*** Opening of Input material ***

Record keys_unique (d : DB) : Prop := mkkeys {
  key_projects : List.NoDup (map pr_ProjectID (projects d));
  key_pairs : List.NoDup (map p_PairID (pairs d));
  key_tasks : List.NoDup (map t_TaskID (tasks d));
  key_contracts : List.NoDup (map k_contract_id (task_contracts d));
  key_revisions : List.NoDup (map contract_key (task_contracts d));
  key_attempts : List.NoDup (map a_AttemptID (task_attempts d));
  key_numbers : List.NoDup (map attempt_key (task_attempts d));
  key_events : List.NoDup (map e_sequence (audit_events d));
  key_sessions : List.NoDup (map ws_PairID (worker_sessions d));
  key_provisionings : List.NoDup (map pp_OperationID (pair_provisioning_operations d));
  key_dispatches : List.NoDup (map d_OperationID (dispatch_operations d));
  key_dispatched : List.NoDup (map d_AttemptID (dispatch_operations d));
  key_stops : List.NoDup (map so_OperationID (stop_operations d));
  key_authorizations : List.NoDup (map ra_AuthorizationID (restore_authorizations d));
  key_restores : List.NoDup (map ro_OperationID (pair_restore_operations d));
  key_budgets : List.NoDup (map b_AttemptID (attempt_execution_budgets d)) }.

Lemma existsb_key_fresh {A} (key : A -> string) l k :
  existsb (fun r => key r == k) l = false -> forall x, In x l -> key x <> k.
Proof. intros H x Hin. pose proof (existsb_false_in _ _ _ H Hin) as E. by apply eqb_neq in E. Qed.

Lemma find_key_in {A} (key : A -> string) l r :
  List.NoDup (map key l) -> In r l -> find (fun x => key x == key r) l = Some r.
Proof.
  intros Hnd Hin. destruct (find _ l) as [r'|] eqn:E.
  - apply find_spec in E as [Hin' Hk]. breflect. f_equal. by eapply nodup_key_eq.
  - exfalso. pose proof (find_none _ _ E r Hin) as Hn. cbn in Hn. by rewrite eqb_refl in Hn.
Qed.

(** In a database with unique keys a row is the row of its key. *)
Lemma find_task_in d t : keys_unique d -> In t (tasks d) -> find_task (t_TaskID t) d = Some t.
Proof. intros H Hin. by apply (find_key_in t_TaskID); [apply key_tasks|]. Qed.
Lemma find_stop_in d o :
  keys_unique d -> In o (stop_operations d) -> find_stop (so_OperationID o) d = Some o.
Proof. intros H Hin. by apply (find_key_in so_OperationID); [apply key_stops|]. Qed.

(** ** The invariants *)

(** At most one task of a pair is DISPATCHED, RUNNING or REVIEWING. *)
Definition lane_exclusive (d : DB) : Prop :=
  forall t1 t2, In t1 (tasks d) -> In t2 (tasks d) -> t_PairID t1 = t_PairID t2 ->
    lane_state (t_State t1) = true -> lane_state (t_State t2) = true -> t1 = t2.

(** A revision is the first, or follows a frozen one of the same task and base. *)
Definition contract_lineage (d : DB) : Prop :=
  forall k, In k (task_contracts d) ->
    (1 <= k_revision_number k)%Z /\
    (k_revision_number k = 1%Z \/
     exists p, In p (task_contracts d) /\ k_task_id p = k_task_id k /\
       k_revision_number p = (k_revision_number k - 1)%Z /\ k_base_sha p = k_base_sha k /\
       k_is_immutable p = true).

(** The attempts of a task are numbered 1 to its current attempt. *)
Definition attempt_numbers (d : DB) : Prop :=
  forall t, In t (tasks d) ->
    is_int64 (t_CurrentAttempt t) /\ (0 <= t_CurrentAttempt t)%Z /\
    (t_State t <> StateDraft -> t_State t <> StateReady -> t_State t <> StateCancelled ->
       (0 < t_CurrentAttempt t)%Z) /\
    forall n, (1 <= n <= t_CurrentAttempt t)%Z <->
      exists a, In a (task_attempts d) /\ a_TaskID a = t_TaskID t /\ a_AttemptNumber a = n.
(* ===== verification/Sample.v ===== *)
(** * Sample: a concrete library and scenarios the theorems apply to

    A small instance of [GoLib] (length-prefixed encoding for JSON, a checksum
    for SHA-256, no redaction) and histories of the store computed with it. *)

From stdpp Require Import relations.
From S2P Require Import Prelude.
From S2P Require Import Domain.
From S2P Require Import Workflow.
From S2P Require Import GoLib.
From S2P Require Import Db.
From S2P Require Import Tx.
From S2P Require Import Scrub.
From S2P Require Import AuditLog.
From S2P Require Import TaskStore.
From S2P Require Import Lifecycle.
From S2P Require Import DispatchStore.
From S2P Require Import StopStore.
From S2P Require Import RestoreStore.
From S2P Require Import RecoveryStore.
From S2P Require Import Clearance.
From S2P Require Import System.

(** ** A text encoding of values *)
Definition number (n : nat) (z : Z) : string := digits n z.
Definition enc_text (s : string) : string := number 6 (Z.of_nat (String.length s)) ++ s.
Fixpoint enc_value (v : value) : string :=
  match v with
  | VNull => "n"
  | VBool b => if b then "t" else "f"
  | VInt z => "i" ++ (if (z <? 0)%Z then "-" else "+") ++ number 20 (Z.abs z)
  | VNum t => "d" ++ enc_text t
  | VStr s => "s" ++ enc_text s
  | VList l => "l" ++ number 6 (Z.of_nat (length l)) ++ fold_right String.append "" (map enc_value l)
  | VMap m => "m" ++ number 6 (Z.of_nat (length m))
              ++ fold_right String.append "" (map (fun kv => enc_text (fst kv) ++ enc_value (snd kv)) m)
  end%string.

Fixpoint take_text (n : nat) (s : string) : option (string * string) :=
  match n, s with
  | O, _ => Some (""%string, s)
  | S n', String a t => option_map (fun r => (String a (fst r), snd r)) (take_text n' t)
  | S _, EmptyString => None
  end.
Fixpoint read_number (n : nat) (acc : Z) (s : string) : option (Z * string) :=
  match n, s with
  | O, _ => Some (acc, s)
  | S n', String a t => read_number n' (acc * 10 + (Z.of_N (byte_of a) - 48))%Z t
  | S _, EmptyString => None
  end.
Definition dec_text (s : string) : option (string * string) :=
  nr ← read_number 6 0 s; take_text (Z.to_nat (fst nr)) (snd nr).
Fixpoint dec_value (fuel : nat) (s : string) : option (value * string) :=
  match fuel, s with
  | S fuel', String c t =>
      if (c =? "n")%char then Some (VNull, t)
      else if (c =? "t")%char then Some (VBool true, t)
      else if (c =? "f")%char then Some (VBool false, t)
      else if (c =? "s")%char then r ← dec_text t; Some (VStr (fst r), snd r)
      else if (c =? "d")%char then r ← dec_text t; Some (VNum (fst r), snd r)
      else if (c =? "i")%char then
        match t with
        | String sign u => r ← read_number 20 0 u;
                           Some (VInt (if (sign =? "-")%char then - fst r else fst r)%Z, snd r)
        | _ => None
        end
      else
        nr ← read_number 6 0 t;
        if (c =? "l")%char then
          (fix go (n : nat) (acc : list value) (u : string) :=
             match n with
             | O => Some (VList (rev acc), u)
             | S n' => r ← dec_value fuel' u; go n' (fst r :: acc) (snd r)
             end) (Z.to_nat (fst nr)) [] (snd nr)
        else if (c =? "m")%char then
          (fix go (n : nat) (acc : list (string * value)) (u : string) :=
             match n with
             | O => Some (VMap (rev acc), u)
             | S n' => k ← dec_text u; r ← dec_value fuel' (snd k); go n' ((fst k, fst r) :: acc) (snd r)
             end) (Z.to_nat (fst nr)) [] (snd nr)
        else None
  | _, _ => None
  end.

Definition checksum (s : string) : Z :=
  (fix go (acc : Z) (s : string) : Z :=
     match s with
     | EmptyString => acc
     | String a t => go ((acc * 257 + Z.of_N (byte_of a) + 1) mod 2305843009213693951)%Z t
     end) 7%Z s.

#[export] Instance sample_lib : GoLib := {|
  regexp_ReplaceAllString := fun pattern src repl => src;
  json_Marshal := fun m => Some (enc_value (VMap m));
  json_Unmarshal := fun s => match dec_value 8 s with Some (VMap m, _) => Some m | _ => None end;
  json_Marshal_contract := fun c =>
    Some (enc_text (c_ContractID c) ++ enc_text (c_TaskID c) ++ number 20 (c_RevisionNumber c)
          ++ enc_text (c_BaseSHA c))%string;
  json_Unmarshal_contract := fun s => None;
  sha256_hex := fun s => number 20 (checksum s) |}.

(** ** An environment and the histories of the store in it *)
Definition T0 : Z := (63838800000 * 1000000000)%Z.
Definition calm : Env := {|
  env_clock := fun n => (T0 + Z.of_nat n)%Z;
  env_entropy := fun n => Some (number 8 (Z.of_nat n));
  env_io := fun _ => IoOk;
  env_text := fun _ => "disk I/O error" |}.

Lemma calm_healthy : healthy calm.
Proof. done. Qed.

Fixpoint play (ops : list op) (s : St) : St :=
  match ops with
  | [] => s
  | o :: rest => play rest (snd (run_op o calm s))
  end.
(** The results of the operations, in order. *)
Fixpoint results (ops : list op) (s : St) : list (option err) :=
  match ops with
  | [] => []
  | o :: rest =>
      let rs := run_op o calm s in
      (match fst rs with Ok _ => None | Err e => Some e end) :: results rest (snd rs)
  end.
Definition start : St := mkSt empty_db 0.
Definition after (ops : list op) : DB := st_db (play ops start).

Lemma play_evolves ops : Forall op_int64 ops -> forall s, evolves (st_db s) (st_db (play ops s)).
Proof.
  induction 1 as [|o ops Ho _ IH]; intros s; cbn; [apply rtc_refl|].
  eapply rtc_l; [|apply IH]. exists o, calm, (st_tick s). split; [done|]. by destruct s.
Qed.
Lemma after_reachable ops : Forall op_int64 ops -> reachable (after ops).
Proof. intros H. apply (play_evolves ops H start). Qed.

(** ** A task dispatched, confirmed, run and stopped *)
Definition base_project := mkProject "proj" "Project" "/work" "" T0.
Definition base_pair := mkPair "pair" "proj" "phase-1" "" "ACTIVE" T0.
Definition base_task (id : string) := mkTask id "phase-1" "pair" StateDraft 0 T0 T0.
Definition base_contract (id task : string) (rev : Z) (sup : option string) : TaskContract :=
  mkTaskContract id task rev sup "phase-1" "objective" None None "abc" None None None None None None
    "worker" "report" None false.
Definition base_session := mkWorkerSession "pair" "sess" "ao" None "agent" WorkerSessionIdle "gen-1"
  QuarantineClean T0 T0.
Definition base_binding (id : string) := mkDispatchBinding id "sess" "gen-1".

Definition setup : list op :=
  [OpCreateProject base_project; OpCreatePair base_pair;
   OpCreateTask (base_task "t1"); OpCreateTask (base_task "t2");
   OpInsertTaskContract (base_contract "c1" "t1" 1 None);
   OpInsertTaskContract (base_contract "c2" "t2" 1 None);
   OpTransitionTask "t1" StateDraft StateReady; OpTransitionTask "t2" StateDraft StateReady;
   OpReservePairProvisioning (mkPairProvisioningOperation "prov" "pair" ProvisionRequested "token" None
     T0 None None None None) "actor";
   OpConfirmPairProvisioning "prov" base_session "actor" (T0 + 10)].
Definition dispatch1 : op :=
  OpPrepareBoundDispatch "t1" "c1" "a1" ".supervisor/reports/t1/a1.json" (T0 + 20)
    (base_binding "disp").
Definition dispatched : list op := setup ++ [dispatch1].
Definition sent : list op :=
  dispatched ++ [OpRecordSendRequested "disp" "sess" "gen-1" "idle" false "actor" (T0 + 30)].
Definition policy := mkExecutionBudgetPolicy 1000 "policy-v1".
Definition confirmed : list op :=
  sent ++ [OpRecordSendConfirmed "disp" "actor" true (T0 + 40) [policy]].
Definition running_execution : RecoveryExecution :=
  mkRecoveryExecution "disp" "pair" "t1" "c1" "a1" "sess" "gen-1" "DISPATCHED" "SEND_CONFIRMED" None.
Definition running : list op :=
  confirmed ++ [OpObservePostSend running_execution
    (mkPostSendObservation "sess" "gen-1" "active" false false false) "actor" "inv" (T0 + 50)].
Definition stop_request : StopOperation :=
  mkStopOperation "stop" RunningAttemptStop "pair" (Some "t1"%string) (Some "c1"%string)
    (Some "a1"%string) "sess" "gen-1" StopRequested "actor" (T0 + 60) None None None None
    StopResolutionInFlight None None None.
Definition stopping : list op :=
  running ++ [OpReserveStopOperation stop_request;
              OpCommitStopCallAccepted "stop" (T0 + 70) (T0 + 100)].
Definition confirmed_outcome (at_ : Z) : StopTerminalOutcome :=
  mkStopTerminalOutcome StopCallSucceeded StopTerminationConfirmed StopResolutionTerminationConfirmed
    at_ "sess" "gen-1" true.
Definition stopped : list op := stopping ++ [OpCommitStopOutcome "stop" (confirmed_outcome (T0 + 80))].

(** ** The session restored, and the task tried again *)
Definition restore_request : RestoreReservation :=
  mkRestoreReservation "auth" "restore" "pair" "sess" "gen-1" "POSSIBLE_PROMPT_REPLAY" "operator"
    "actor" (T0 + 110).
Definition restoring : list op := stopped ++ [OpReservePairRestore restore_request].
Definition restored : list op :=
  restoring ++ [OpConfirmPairRestore "restore" "sess" "gen-1" "gen-2" "native" WorkerSessionIdle "actor"
                  (T0 + 120);
                OpResolveConfirmedRestore "restore" "sess" "gen-2" "idle" "operator" "actor" (T0 + 130)].

(** ** A delivery without answer, its cleanup and the release of the quarantine *)
Definition unknown : list op := sent ++ [OpRecordUnknownDelivery "disp" "actor" (T0 + 40)].
Definition cleanup_request : StopOperation :=
  mkStopOperation "clean" QuarantineCleanup "pair" (Some "t1"%string) (Some "c1"%string)
    (Some "a1"%string) "sess" "gen-1" StopRequested "actor" (T0 + 60) None None None None
    StopResolutionInFlight None None None.
Definition cleaned : list op :=
  unknown ++ [OpReserveStopOperation cleanup_request;
              OpCommitStopCallAccepted "clean" (T0 + 70) (T0 + 100);
              OpCommitStopOutcome "clean" (confirmed_outcome (T0 + 80))].
Definition cleared_lineage (attempt : string) : LineageClearance :=
  mkLineageClearance attempt "sess" "gen-1" ClearancePhysical "clean" "evidence".
Definition clearance : QuarantineClearance :=
  mkQuarantineClearance "pair" "" "operator" (T0 + 90) (cleared_lineage "") [cleared_lineage "a1"].
Definition cleared : list op := cleaned ++ [OpClearQuarantineWithEvidence clearance].

Example restored_results : results restored start = map (fun _ => None) restored.
Proof. vm_compute. reflexivity. Qed.
Example cleared_results : results cleared start = map (fun _ => None) cleared.
Proof. vm_compute. reflexivity. Qed.

(** ** Histories in the theorems *)
Lemma after_evolves ops1 ops2 :
  Forall op_int64 ops2 -> evolves (after ops1) (after (ops1 ++ ops2)).
Proof.
  intros H. unfold after.
  assert (forall s, play (ops1 ++ ops2) s = play ops2 (play ops1 s)) as ->.
  { induction ops1 as [|o ops IH]; intros s; [done|]. cbn. apply IH. }
  exact (play_evolves ops2 H (play ops1 start)).
Qed.

Lemma later_evolves ops1 ops2 :
  take (length ops1) ops2 = ops1 -> Forall op_int64 ops2 -> evolves (after ops1) (after ops2).
Proof.
  intros Ht H. rewrite <- (take_drop (length ops1) ops2), Ht. apply after_evolves.
  by apply Forall_drop.
Qed.

(** [int64s] checks that the numbers of a history fit a Go int. *)
Ltac int64s := repeat constructor; cbn; try done; unfold is_int64, min_int64, max_int64; lia.


(** [row_in] finds a row in a table of a history. *)
Ltac row_in := vm_compute; repeat (first [left; reflexivity | right]).

(** The first row of a table. *)
Ltac first_row l :=
  let v := eval vm_compute in l in match v with cons ?r _ => exact r end.
Definition running_task : Task := ltac:(first_row (tasks (after running))).
Definition running_attempt : TaskAttempt := ltac:(first_row (task_attempts (after running))).
Definition frozen_contract : ContractRow := ltac:(first_row (task_contracts (after running))).
Definition confirmed_dispatch : DispatchOperation :=
  ltac:(first_row (dispatch_operations (after running))).
Definition bound_budget : ExecutionBudget :=
  ltac:(first_row (attempt_execution_budgets (after running))).
Definition accepted_stop : StopOperation := ltac:(first_row (stop_operations (after stopping))).
Definition confirmed_stop : StopOperation := ltac:(first_row (stop_operations (after stopped))).
Definition closed_attempt : TaskAttempt := ltac:(first_row (task_attempts (after stopped))).
Definition pending_restore : PairRestoreOperation :=
  ltac:(first_row (pair_restore_operations (after restoring))).
Definition resolved_restore : PairRestoreOperation :=
  ltac:(first_row (pair_restore_operations (after restored))).

(** [calm] with one statement failing. *)
Definition failing (at_ : nat) : Env := {|
  env_clock := env_clock calm; env_entropy := env_entropy calm;
  env_io := fun n => if (n =? at_)%nat then IoFail else IoOk;
  env_text := env_text calm |}.

Lemma run_err {A} (m : M A) env s e : fst (m env s) = Err e -> m env s = (Err e, snd (m env s)).
Proof. destruct (m env s); cbn. by intros ->. Qed.
Lemma run_ok {A} (m : M A) env s a : fst (m env s) = Ok a -> m env s = (Ok a, snd (m env s)).
Proof. destruct (m env s); cbn. by intros ->. Qed.

(** A history is reachable. *)
Ltac reach := apply after_reachable; int64s.
(** A later history evolves from an earlier one. *)
Ltac evolve := apply later_evolves; [reflexivity | int64s].
(** The hypotheses of a theorem about histories. *)
Ltac history_hyp :=
  lazymatch goal with
  | |- reachable _ => reach
  | |- evolves _ _ => evolve
  | |- In _ _ => row_in
  | |- _ = _ => vm_compute; reflexivity
  | |- _ => done
  end.
Lemma contracts_are_write_once_witness :
  exists k', In k' (task_contracts (after revised)) /\
    (k' = frozen_contract \/ k_is_immutable frozen_contract = false /\
                             k' = frozen_contract <| k_is_immutable := true |>).
Proof. apply (contracts_are_write_once (after running)); [evolve | row_in]. Defined.

Lemma attempts_numbered_witness :
  (forall n, (1 <= n <= 1)%Z <->
     exists a, In a (task_attempts (after running)) /\ a_TaskID a = "t1"%string /\
               a_AttemptNumber a = n) /\
  (forall a b, In a (task_attempts (after running)) -> In b (task_attempts (after running)) ->
     a_TaskID a = a_TaskID b -> a_AttemptNumber a = a_AttemptNumber b -> a = b) /\
  (StateRunning <> StateDraft -> StateRunning <> StateReady -> StateRunning <> StateCancelled ->
     (0 < 1)%Z).
Proof. apply (attempts_numbered (after running) running_task); [reach | row_in]. Defined.

Lemma attempts_execute_frozen_contracts_witness :
  (exists t, In t (tasks (after running)) /\ t_TaskID t = "t1"%string) /\
  exists k, In k (task_contracts (after running)) /\ k_contract_id k = "c1"%string /\
    k_task_id k = "t1"%string /\ k_is_immutable k = true.
Proof. apply (attempts_execute_frozen_contracts _ running_attempt); [reach | row_in]. Defined.

Lemma closed_attempts_are_final_witness :
  exists a', In a' (task_attempts (after restored)) /\ a_AttemptID a' = "a1"%string /\
    a_TaskID a' = "t1"%string /\ a_ContractID a' = "c1"%string /\
    a_ExpectedReportPath a' = ".supervisor/reports/t1/a1.json"%string /\
    a_SessionID a' = Some "sess"%string /\ a_TerminalGeneration a' = Some "gen-1"%string /\
    a_StartedAt a' = (T0 + 20)%Z /\
    (Some (T0 + 80)%Z <> None ->
       a_EndedAt a' = Some (T0 + 80)%Z /\ a_RecoveryDisposition a' = Some "WORKER_STOPPED"%string).
Proof. apply (closed_attempts_are_final (after stopped) _ closed_attempt); [evolve | row_in]. Defined.

Lemma confirmed_dispatch_has_budget_witness :
  let d := after running in
  (exists a, In a (task_attempts d) /\ a_AttemptID a = "a1"%string /\ a_TaskID a = "t1"%string /\
     a_SessionID a = Some "sess"%string /\ a_TerminalGeneration a = Some "gen-1"%string) /\
  (exists t, In t (tasks d) /\ t_TaskID t = "t1"%string /\ t_PairID t = "pair"%string) /\
  (SendConfirmed = SendConfirmed -> exists b,
     In b (attempt_execution_budgets d) /\ b_DispatchOperationID b = "disp"%string /\
     b_AttemptID b = "a1"%string /\ Some (T0 + 40)%Z = Some (b_OriginAt b) /\
     b_DeadlineAt b = (b_OriginAt b + b_Duration b)%Z /\ (0 < b_Duration b)%Z /\
     forall c, In c (attempt_execution_budgets d) -> b_AttemptID c = b_AttemptID b -> c = b).
Proof. apply (confirmed_dispatch_has_budget _ confirmed_dispatch); [reach | row_in]. Defined.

*** Close of Input material ***

> [Work task]:
If a line in the records above holds the string "VInt", copy it out.

> [Final answer]:
  | VInt z => "i" ++ (if (z <? 0)%Z then "-" else "+") ++ number 20 (Z.abs z)
                           Some (VInt (if (sign =? "-")%char then - fst r else fst r)%Z, snd r)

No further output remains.